Copy nothing from the entries below except the lines from the one containing "induction l as [|x l IH]; intros acc Hacc;" through the one containing "(** deny always", and copy those exactly.
*** Opening EXCERPTED RECORDS ***
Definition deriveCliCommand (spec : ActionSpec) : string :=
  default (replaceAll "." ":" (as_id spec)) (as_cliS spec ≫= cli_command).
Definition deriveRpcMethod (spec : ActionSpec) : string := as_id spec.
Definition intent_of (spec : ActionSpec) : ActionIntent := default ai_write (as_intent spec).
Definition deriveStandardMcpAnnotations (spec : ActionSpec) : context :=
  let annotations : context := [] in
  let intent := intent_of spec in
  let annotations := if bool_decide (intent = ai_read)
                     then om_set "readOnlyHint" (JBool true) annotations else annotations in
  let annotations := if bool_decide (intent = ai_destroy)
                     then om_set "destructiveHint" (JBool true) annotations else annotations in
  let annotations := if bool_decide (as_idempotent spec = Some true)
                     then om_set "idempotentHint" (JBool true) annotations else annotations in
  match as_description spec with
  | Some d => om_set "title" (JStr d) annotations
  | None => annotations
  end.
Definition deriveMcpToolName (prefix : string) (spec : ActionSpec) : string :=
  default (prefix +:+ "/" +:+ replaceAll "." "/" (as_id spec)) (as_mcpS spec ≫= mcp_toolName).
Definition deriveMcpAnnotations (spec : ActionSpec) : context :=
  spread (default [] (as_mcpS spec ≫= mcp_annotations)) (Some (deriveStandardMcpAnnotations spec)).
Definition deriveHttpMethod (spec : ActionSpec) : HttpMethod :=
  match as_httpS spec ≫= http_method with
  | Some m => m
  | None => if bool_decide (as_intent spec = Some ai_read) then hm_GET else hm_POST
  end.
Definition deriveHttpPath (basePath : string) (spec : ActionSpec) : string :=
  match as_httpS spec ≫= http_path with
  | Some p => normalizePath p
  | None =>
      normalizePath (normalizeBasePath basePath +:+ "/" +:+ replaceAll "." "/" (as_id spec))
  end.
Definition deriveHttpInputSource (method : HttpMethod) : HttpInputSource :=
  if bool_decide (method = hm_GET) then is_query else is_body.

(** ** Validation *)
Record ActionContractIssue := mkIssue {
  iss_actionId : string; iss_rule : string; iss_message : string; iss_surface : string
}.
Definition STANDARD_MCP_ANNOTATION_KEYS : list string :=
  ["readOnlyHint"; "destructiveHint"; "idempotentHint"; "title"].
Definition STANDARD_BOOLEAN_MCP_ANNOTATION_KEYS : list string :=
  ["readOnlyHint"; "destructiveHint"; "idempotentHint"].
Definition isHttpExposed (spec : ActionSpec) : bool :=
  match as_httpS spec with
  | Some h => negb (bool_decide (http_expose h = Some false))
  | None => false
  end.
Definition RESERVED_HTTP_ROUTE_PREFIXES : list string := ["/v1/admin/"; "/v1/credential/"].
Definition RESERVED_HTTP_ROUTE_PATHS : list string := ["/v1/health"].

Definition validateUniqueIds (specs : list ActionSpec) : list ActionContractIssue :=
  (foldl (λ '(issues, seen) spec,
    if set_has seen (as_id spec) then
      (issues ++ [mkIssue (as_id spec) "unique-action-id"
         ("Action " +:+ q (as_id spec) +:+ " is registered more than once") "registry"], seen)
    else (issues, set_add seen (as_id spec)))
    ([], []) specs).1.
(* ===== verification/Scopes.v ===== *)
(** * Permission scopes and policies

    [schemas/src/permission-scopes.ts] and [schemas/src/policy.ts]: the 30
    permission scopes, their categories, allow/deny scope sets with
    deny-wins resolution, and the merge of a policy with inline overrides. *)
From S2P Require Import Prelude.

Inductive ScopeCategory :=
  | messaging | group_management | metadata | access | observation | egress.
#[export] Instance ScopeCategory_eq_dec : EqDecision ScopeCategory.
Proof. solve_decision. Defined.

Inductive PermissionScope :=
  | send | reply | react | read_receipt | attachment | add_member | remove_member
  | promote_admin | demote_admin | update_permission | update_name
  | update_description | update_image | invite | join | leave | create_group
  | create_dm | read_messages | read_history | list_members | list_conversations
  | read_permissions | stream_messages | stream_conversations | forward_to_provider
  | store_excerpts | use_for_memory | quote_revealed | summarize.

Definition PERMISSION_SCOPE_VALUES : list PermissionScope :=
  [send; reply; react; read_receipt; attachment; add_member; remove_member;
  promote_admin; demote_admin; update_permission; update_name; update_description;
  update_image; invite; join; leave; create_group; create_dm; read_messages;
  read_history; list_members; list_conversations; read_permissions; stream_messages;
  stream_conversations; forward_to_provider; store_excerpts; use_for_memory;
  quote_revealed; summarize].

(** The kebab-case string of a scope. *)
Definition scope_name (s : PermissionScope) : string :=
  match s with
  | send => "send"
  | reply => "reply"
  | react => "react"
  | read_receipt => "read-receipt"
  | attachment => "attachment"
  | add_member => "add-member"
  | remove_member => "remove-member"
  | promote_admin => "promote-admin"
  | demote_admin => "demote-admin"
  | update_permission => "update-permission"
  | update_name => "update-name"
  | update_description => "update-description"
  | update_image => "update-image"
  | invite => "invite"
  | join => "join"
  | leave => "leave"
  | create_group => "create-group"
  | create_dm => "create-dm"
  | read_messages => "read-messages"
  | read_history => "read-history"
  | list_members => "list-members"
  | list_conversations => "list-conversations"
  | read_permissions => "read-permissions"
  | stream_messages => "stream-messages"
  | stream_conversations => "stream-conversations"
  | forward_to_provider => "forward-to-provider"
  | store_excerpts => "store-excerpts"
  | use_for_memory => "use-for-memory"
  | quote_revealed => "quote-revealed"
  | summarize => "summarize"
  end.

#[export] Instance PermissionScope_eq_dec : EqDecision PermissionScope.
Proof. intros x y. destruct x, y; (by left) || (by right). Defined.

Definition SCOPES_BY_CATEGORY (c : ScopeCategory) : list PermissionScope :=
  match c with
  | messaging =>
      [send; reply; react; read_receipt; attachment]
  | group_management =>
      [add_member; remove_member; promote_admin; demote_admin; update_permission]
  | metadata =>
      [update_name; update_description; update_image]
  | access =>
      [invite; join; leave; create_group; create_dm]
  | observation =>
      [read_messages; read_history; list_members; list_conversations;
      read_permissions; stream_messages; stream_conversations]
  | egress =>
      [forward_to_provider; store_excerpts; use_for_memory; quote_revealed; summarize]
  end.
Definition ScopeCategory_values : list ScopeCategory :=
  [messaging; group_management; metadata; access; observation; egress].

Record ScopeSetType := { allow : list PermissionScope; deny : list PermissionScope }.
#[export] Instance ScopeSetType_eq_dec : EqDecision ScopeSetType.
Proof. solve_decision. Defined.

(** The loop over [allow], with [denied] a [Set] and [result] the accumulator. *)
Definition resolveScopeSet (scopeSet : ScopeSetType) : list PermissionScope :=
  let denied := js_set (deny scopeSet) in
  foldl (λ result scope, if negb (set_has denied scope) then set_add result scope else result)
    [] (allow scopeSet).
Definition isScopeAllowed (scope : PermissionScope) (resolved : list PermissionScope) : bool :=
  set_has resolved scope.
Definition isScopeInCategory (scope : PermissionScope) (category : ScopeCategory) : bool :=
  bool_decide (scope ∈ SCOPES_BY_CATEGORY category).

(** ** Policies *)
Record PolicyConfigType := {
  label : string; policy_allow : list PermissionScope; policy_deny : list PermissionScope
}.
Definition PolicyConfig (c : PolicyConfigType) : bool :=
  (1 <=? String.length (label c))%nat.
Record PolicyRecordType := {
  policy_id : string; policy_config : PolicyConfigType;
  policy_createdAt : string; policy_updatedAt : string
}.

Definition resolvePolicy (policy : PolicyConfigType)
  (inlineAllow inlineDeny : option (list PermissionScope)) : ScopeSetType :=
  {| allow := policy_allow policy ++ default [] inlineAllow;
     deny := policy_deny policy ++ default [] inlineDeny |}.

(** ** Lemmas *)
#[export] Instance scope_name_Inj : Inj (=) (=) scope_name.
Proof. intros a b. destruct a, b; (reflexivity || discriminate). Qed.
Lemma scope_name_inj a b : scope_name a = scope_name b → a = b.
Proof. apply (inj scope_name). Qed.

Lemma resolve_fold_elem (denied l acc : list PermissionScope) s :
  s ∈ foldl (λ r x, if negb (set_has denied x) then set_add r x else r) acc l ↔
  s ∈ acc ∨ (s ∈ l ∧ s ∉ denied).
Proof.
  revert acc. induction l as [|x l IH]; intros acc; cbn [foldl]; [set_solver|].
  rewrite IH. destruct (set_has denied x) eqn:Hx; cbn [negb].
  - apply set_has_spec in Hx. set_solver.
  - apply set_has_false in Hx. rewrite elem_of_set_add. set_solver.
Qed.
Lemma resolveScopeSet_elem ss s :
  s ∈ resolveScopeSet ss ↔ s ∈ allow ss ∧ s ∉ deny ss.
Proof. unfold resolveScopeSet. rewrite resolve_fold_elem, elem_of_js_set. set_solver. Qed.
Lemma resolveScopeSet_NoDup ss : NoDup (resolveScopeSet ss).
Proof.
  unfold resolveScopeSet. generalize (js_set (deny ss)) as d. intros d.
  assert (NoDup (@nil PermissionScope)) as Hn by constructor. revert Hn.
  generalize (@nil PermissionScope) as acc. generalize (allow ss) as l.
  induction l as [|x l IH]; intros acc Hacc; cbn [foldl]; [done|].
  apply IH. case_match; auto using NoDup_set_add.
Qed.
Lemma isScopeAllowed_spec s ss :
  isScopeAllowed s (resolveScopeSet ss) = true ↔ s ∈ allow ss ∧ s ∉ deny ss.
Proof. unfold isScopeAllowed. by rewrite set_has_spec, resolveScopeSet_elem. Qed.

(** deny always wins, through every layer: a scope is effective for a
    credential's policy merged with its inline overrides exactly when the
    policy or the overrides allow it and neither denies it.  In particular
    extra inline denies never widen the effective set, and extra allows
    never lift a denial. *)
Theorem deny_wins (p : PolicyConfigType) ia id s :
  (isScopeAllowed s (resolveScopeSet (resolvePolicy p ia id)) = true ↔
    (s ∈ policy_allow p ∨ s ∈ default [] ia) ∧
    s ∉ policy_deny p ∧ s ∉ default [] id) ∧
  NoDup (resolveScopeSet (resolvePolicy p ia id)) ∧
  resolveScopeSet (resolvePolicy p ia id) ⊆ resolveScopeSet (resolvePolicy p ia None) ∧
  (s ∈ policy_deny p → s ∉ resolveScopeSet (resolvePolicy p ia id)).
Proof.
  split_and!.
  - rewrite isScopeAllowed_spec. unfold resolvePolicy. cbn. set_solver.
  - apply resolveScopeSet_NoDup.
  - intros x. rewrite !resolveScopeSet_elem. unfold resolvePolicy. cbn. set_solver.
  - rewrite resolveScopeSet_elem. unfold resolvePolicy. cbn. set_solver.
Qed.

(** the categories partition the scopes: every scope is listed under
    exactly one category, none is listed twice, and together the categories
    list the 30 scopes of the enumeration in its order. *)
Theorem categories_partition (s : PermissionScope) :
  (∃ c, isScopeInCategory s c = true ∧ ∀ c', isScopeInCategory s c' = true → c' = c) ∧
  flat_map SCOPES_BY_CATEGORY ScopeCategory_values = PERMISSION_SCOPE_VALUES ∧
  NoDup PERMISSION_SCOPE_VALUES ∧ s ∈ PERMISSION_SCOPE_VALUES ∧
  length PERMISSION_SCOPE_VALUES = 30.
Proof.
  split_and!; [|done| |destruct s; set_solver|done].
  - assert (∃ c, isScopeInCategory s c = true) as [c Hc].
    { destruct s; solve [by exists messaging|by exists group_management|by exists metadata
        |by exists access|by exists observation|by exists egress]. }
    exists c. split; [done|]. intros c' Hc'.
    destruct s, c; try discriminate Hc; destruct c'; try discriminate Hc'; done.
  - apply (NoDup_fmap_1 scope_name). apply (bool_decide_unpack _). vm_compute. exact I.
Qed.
*** Closing EXCERPTED RECORDS ***
» RESULT FOR THIS EXERCISE
  induction l as [|x l IH]; intros acc Hacc; cbn [foldl]; [done|].
  apply IH. case_match; auto using NoDup_set_add.
Qed.
Lemma isScopeAllowed_spec s ss :
  isScopeAllowed s (resolveScopeSet ss) = true ↔ s ∈ allow ss ∧ s ∉ deny ss.
Proof. unfold isScopeAllowed. by rewrite set_has_spec, resolveScopeSet_elem. Qed.

(** deny always wins, through every layer: a scope is effective for a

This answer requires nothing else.